Start of DATA EXTRACT

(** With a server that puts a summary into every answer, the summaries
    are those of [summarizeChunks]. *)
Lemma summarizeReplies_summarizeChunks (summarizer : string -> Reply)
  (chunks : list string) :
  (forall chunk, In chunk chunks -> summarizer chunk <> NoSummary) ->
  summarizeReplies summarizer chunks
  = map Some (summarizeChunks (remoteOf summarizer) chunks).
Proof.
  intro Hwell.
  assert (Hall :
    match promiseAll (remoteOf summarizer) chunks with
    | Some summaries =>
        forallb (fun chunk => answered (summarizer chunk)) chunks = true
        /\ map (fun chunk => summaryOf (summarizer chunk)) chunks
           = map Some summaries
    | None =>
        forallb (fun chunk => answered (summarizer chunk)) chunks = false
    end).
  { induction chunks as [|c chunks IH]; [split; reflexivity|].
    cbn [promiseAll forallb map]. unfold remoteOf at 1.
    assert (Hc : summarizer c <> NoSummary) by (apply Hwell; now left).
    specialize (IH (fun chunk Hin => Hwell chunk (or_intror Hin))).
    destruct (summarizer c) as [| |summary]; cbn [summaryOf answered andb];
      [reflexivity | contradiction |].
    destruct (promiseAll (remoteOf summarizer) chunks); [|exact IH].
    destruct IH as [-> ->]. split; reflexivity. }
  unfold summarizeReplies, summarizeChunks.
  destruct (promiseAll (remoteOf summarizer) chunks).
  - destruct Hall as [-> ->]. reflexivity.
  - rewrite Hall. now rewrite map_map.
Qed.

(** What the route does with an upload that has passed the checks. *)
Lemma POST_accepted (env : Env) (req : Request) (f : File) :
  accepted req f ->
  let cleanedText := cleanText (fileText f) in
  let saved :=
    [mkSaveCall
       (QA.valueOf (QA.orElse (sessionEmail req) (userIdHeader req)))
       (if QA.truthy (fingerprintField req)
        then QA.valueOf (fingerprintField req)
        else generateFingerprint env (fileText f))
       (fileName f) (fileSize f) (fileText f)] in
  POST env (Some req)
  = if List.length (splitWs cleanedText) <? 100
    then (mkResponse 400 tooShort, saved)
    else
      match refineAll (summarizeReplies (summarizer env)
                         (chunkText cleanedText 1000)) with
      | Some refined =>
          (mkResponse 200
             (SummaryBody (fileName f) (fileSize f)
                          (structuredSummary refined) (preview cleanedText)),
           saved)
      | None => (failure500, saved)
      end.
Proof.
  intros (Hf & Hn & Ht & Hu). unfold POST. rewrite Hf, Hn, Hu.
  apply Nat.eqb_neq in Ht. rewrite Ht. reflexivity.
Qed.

End of DATA EXTRACT

» PROBLEM TO SOLVE
What needs duplicating is the run of lines from the one containing "(structuredSummary refined) (preview" through the last line of the entries above, exact and complete.

» EXERCISE OUTPUT
                          (structuredSummary refined) (preview cleanedText)),
           saved)
      | None => (failure500, saved)
      end.
Proof.
  intros (Hf & Hn & Ht & Hu). unfold POST. rewrite Hf, Hn, Hu.
  apply Nat.eqb_neq in Ht. rewrite Ht. reflexivity.
Qed.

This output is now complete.